---- DATA FOR ANALYSIS

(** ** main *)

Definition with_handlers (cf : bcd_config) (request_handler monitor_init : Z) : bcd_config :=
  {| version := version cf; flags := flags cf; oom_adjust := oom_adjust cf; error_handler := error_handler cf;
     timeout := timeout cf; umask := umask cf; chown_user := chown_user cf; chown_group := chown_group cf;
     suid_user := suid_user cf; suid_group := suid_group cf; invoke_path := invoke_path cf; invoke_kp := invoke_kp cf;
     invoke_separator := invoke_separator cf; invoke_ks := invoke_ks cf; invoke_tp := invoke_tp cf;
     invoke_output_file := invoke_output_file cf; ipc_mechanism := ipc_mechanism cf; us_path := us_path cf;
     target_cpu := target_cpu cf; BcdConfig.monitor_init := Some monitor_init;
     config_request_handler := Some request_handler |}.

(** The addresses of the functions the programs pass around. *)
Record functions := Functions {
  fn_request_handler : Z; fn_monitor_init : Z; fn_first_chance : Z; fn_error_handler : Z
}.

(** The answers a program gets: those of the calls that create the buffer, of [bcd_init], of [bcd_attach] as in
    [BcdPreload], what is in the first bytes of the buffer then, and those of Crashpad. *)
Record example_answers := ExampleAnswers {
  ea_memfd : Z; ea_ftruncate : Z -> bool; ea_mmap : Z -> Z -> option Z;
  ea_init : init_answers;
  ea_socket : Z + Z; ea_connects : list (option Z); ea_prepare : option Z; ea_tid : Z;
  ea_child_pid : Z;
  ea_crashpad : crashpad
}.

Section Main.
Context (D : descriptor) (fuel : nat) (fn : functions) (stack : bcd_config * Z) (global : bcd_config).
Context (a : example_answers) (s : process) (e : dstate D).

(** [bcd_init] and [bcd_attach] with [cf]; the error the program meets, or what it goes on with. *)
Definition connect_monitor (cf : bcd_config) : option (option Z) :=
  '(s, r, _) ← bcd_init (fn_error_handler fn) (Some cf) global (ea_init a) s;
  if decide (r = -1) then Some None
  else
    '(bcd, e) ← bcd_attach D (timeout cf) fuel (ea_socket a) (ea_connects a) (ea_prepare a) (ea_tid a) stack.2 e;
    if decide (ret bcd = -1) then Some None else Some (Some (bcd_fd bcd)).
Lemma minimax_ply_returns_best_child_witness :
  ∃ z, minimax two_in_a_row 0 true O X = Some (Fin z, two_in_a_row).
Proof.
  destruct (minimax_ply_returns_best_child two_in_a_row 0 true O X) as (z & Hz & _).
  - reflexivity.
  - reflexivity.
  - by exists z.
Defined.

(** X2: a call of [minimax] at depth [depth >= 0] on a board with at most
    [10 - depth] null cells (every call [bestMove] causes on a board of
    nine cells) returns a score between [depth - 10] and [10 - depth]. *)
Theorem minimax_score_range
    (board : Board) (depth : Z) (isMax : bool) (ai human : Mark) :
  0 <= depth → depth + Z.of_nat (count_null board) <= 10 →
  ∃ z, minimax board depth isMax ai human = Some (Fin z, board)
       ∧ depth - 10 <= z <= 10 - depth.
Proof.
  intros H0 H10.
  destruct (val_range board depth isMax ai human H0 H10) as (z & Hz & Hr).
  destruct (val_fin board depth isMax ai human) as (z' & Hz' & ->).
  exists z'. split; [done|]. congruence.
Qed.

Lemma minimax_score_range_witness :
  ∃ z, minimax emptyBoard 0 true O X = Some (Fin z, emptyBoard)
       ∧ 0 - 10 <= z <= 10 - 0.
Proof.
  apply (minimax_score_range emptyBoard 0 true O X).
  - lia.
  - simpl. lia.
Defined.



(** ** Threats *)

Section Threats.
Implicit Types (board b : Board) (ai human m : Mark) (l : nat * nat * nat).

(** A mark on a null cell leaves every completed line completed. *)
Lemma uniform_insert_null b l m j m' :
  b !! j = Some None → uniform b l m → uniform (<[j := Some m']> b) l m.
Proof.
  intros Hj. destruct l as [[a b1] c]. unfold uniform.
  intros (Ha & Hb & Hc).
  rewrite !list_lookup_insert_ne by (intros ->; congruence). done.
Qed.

--------

Across all the entries above, how many lines have the word "then" in them? Only the number, please.

3